Only damnation from the Imperium's point of view. I've been known to agree with terms like "enlightened" and "on the true side" or even "free".Originally Posted by Lordofchange
After studying the human animal for quite some time, I believe that the story of the Horus Hersy is quite possibly the most well thought out and emotionally moving sci-fi stories ever written. At its very core is the template for the greatest of mythologies, full of the archetypes that cut straight to the cores of our souls. I can understand why some people might not like it... the inter-primarch rivalry is abnormal in christian era mythology. In christian era mythology, heroes are pure and invulnerable, but this is a device used to demonstrate the christian ideal of god. In pre-christian mythology, though, great heroes all have their dark sides, and this is why people still read pre-christian mythology for fun.
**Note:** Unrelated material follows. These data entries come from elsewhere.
Lemma restart_measures_from_new_mark_witness :
  fst (Show test_clock Stopwatch (Some "b")
         (snd (Start test_clock Stopwatch (Some "a") running_work))) = 50.
Proof.
  etransitivity;
    [ refine (restart_measures_from_new_mark test_clock Stopwatch (Some "a")
                (Some "b") running_work _ _ _)
    | vm_compute; reflexivity ].
  - vm_compute. discriminate.
  - vm_compute. discriminate.
  - vm_compute. split; [discriminate | reflexivity].
Defined.

(** A timer started by its constructor and stopped measures the time
    between the two clock readings, in whole units of the resolution,
    rounded down; [LapGet] then reports that value, and the explicit [Stop]
    leaves nothing for the destructor to do. *)
Theorem constructed_timer_measures
    (now_at : Clock -> nat -> time_point) (T : TimerBaseChrono)
    (log : ostream) (activity e : c_string) (w : World) :
  now_at (clock_ T) (reads w) <> time_point_min ->
  0 <= now_at (clock_ T) (S (reads w)) - now_at (clock_ T) (reads w) < 2 ^ 63 ->
  let c0 := basic_stopwatch_log now_at T log activity true w in
  let c1 := snd (Stop now_at T e c0) in
  fst (Stop now_at T e c0) =
    (now_at (clock_ T) (S (reads w)) - now_at (clock_ T) (reads w))
      / periods_per_unit (resolution T) /\
  fst (LapGet c1) = fst (Stop now_at T e c0) /\
  basic_stopwatch_dtor now_at T c1 = (tt, c1).
Proof.
  intros N H c0 c1.
  destruct (constructor_fields now_at T log activity true w)
    as (_ & _ & _ & M0 & N0 & _).
  fold c0 in M0, N0.
  assert (R0 : started c0 = true).
  { unfold started. rewrite M0. now apply negb_true_iff, Z.eqb_neq. }
  assert (E : fst (Stop now_at T e c0) = elapsed now_at T c0)
    by (now rewrite Stop_eq, R0).
  assert (R1 : started c1 = false)
    by (subst c1; now rewrite Stop_eq, R0).
  split; [|split].
  - rewrite E, elapsed_forward; rewrite N0, M0; [reflexivity | exact H].
  - subst c1. unfold LapGet, get. cbn [fst]. now rewrite Stop_eq, R0.
  - now rewrite dtor_eq, R1.
Qed.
This ancient mythology doesnt follow abstract ideals about what they think humans should be like, but rather is pretty accurate in portraying what people are actually like.
Lets see.. an old quote that describes what I'm talking about "Evil will always win because good is stupid." :p Or if youre into reading, find the short story "The Underground Man" by Dostoevsky.
The point I'm getting at is that intelligence and "evil" goes hand in hand, precisely because intelligence is damning. The smarter you are, the more you realize how messed up everything is and the more jaded you get. And a jaded and intelligent mind is capable of revolutionizing itself to come to terms with its knowledge. The Primarchs were the most intelligent minds in the galaxy, and therefore they were more susceptible to rebellion against the emperor. This is exactly what the real world is like.
Knowledge is power. Power means responsability. Responsability requires sacrifice. Sacrifice is painful.
Be thankful for that which you do not know, because what you do not know is what lets you fall asleep at night.
Here's a famous poem to illustrate my point. http://www.idiom.com/~wcs/howl.html
I always thought of the story of the Horus Heresy as a myth taught to Imperial children, not some sort of accurate history. It is alot like ancient Greek or Norse myths, with the Primarchs behaving like the Gods in those stories. Thor, Loki and Odin etc were pretty one dimensional and irrational characters if you think about it, being constantly fooled by simple tricks and flying into childish tantrums when they were supposed to be mighty beings.
I think the Heresy is like this, it's a simplistic myth-like story because everyone who was alive at the time is long long dead (except, arguably, the Emperor). I assumed that the real reasons it happened had very little if nothing in common with the story we all know and we are talking about now.